■ **PROBLEM TO WORK ON**
Only the lines running from the one with "absent o (announcements_collection" to the end of the listing should be returned, each exactly as it appears, with both ends kept.

■ **EXTRACTED RECORDS**
<<<<

Lemma reachable_delete_is_final_witness :
  let w := serve (POST_announcement "Exam" "Finals week"
                    "2099-01-01T00:00:00" (Some "2024-01-01T00:00:00"))
                 Scenario.empty_world in
  let result := delete_announcement "665b2f000000000000000000" w in
  NoDup (keys (announcements_collection w)) ∧
  (∀ o, ObjectId_new "665b2f000000000000000000" = Some o →
        absent o (announcements_collection result.2)) ∧
  delete_announcement "665b2f000000000000000000" result.2
  = (Raise (HTTPException 404 "Announcement not found"), result.2).
Proof.
  intros w result.
  apply (reachable_delete_is_final "665b2f000000000000000000" w
           {[ "message" := "Announcement deleted successfully" ]}).
  - apply reachable_serve, reachable_empty.
  - reflexivity.
Defined.

Lemma escaping_exceptions_witness :
  (HTTPException 400 "Expiration date must be after start date"
   = HTTPException 400 "Invalid date format" ∨
   HTTPException 400 "Expiration date must be after start date"
   = HTTPException 400 "Expiration date must be after start date" ∨
   HTTPException 400 "Expiration date must be after start date" = TypeError ∨
   HTTPException 400 "Expiration date must be after start date"
   = DuplicateKeyError) ∧
  (TypeError = HTTPException 400 "Invalid announcement ID" ∨
   TypeError = HTTPException 400 "No fields to update" ∨
   TypeError = HTTPException 404 "Announcement not found" ∨
   TypeError = HTTPException 400 "Invalid date format" ∨
   TypeError = HTTPException 400 "Expiration date must be after start date" ∨
   TypeError = TypeError) ∧
  (HTTPException 404 "Announcement not found"
   = HTTPException 400 "Invalid announcement ID" ∨
   HTTPException 404 "Announcement not found"
   = HTTPException 404 "Announcement not found").
Proof.
  destruct escaping_exceptions as (_ & _ & Hcreate & Hupdate & Hdelete).
  split; [|split].
  - apply (Hcreate "Exam" "Finals week" "2024-01-01T00:00:00"
             (Some "2024-06-01T00:00:00") Scenario.world).
    reflexivity.
  - apply (Hupdate "665b2f0000000000000000ff" None None
             (Some "2100-01-01T00:00:00") None Scenario.world).
    reflexivity.
  - apply (Hdelete "665b2f0000000000000000aa" Scenario.world).
    reflexivity.
Defined.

>>>>

■ **RESPONSE**
        absent o (announcements_collection result.2)) ∧
  delete_announcement "665b2f000000000000000000" result.2
  = (Raise (HTTPException 404 "Announcement not found"), result.2).
Proof.
  intros w result.
  apply (reachable_delete_is_final "665b2f000000000000000000" w
           {[ "message" := "Announcement deleted successfully" ]}).
  - apply reachable_serve, reachable_empty.
  - reflexivity.
Defined.

Lemma escaping_exceptions_witness :
  (HTTPException 400 "Expiration date must be after start date"
   = HTTPException 400 "Invalid date format" ∨
   HTTPException 400 "Expiration date must be after start date"
   = HTTPException 400 "Expiration date must be after start date" ∨
   HTTPException 400 "Expiration date must be after start date" = TypeError ∨
   HTTPException 400 "Expiration date must be after start date"
   = DuplicateKeyError) ∧
  (TypeError = HTTPException 400 "Invalid announcement ID" ∨
   TypeError = HTTPException 400 "No fields to update" ∨
   TypeError = HTTPException 404 "Announcement not found" ∨
   TypeError = HTTPException 400 "Invalid date format" ∨
   TypeError = HTTPException 400 "Expiration date must be after start date" ∨
   TypeError = TypeError) ∧
  (HTTPException 404 "Announcement not found"
   = HTTPException 400 "Invalid announcement ID" ∨
   HTTPException 404 "Announcement not found"
   = HTTPException 404 "Announcement not found").
Proof.
  destruct escaping_exceptions as (_ & _ & Hcreate & Hupdate & Hdelete).
  split; [|split].
  - apply (Hcreate "Exam" "Finals week" "2024-01-01T00:00:00"
             (Some "2024-06-01T00:00:00") Scenario.world).
    reflexivity.
  - apply (Hupdate "665b2f0000000000000000ff" None None
             (Some "2100-01-01T00:00:00") None Scenario.world).
    reflexivity.
  - apply (Hdelete "665b2f0000000000000000aa" Scenario.world).
    reflexivity.
Defined.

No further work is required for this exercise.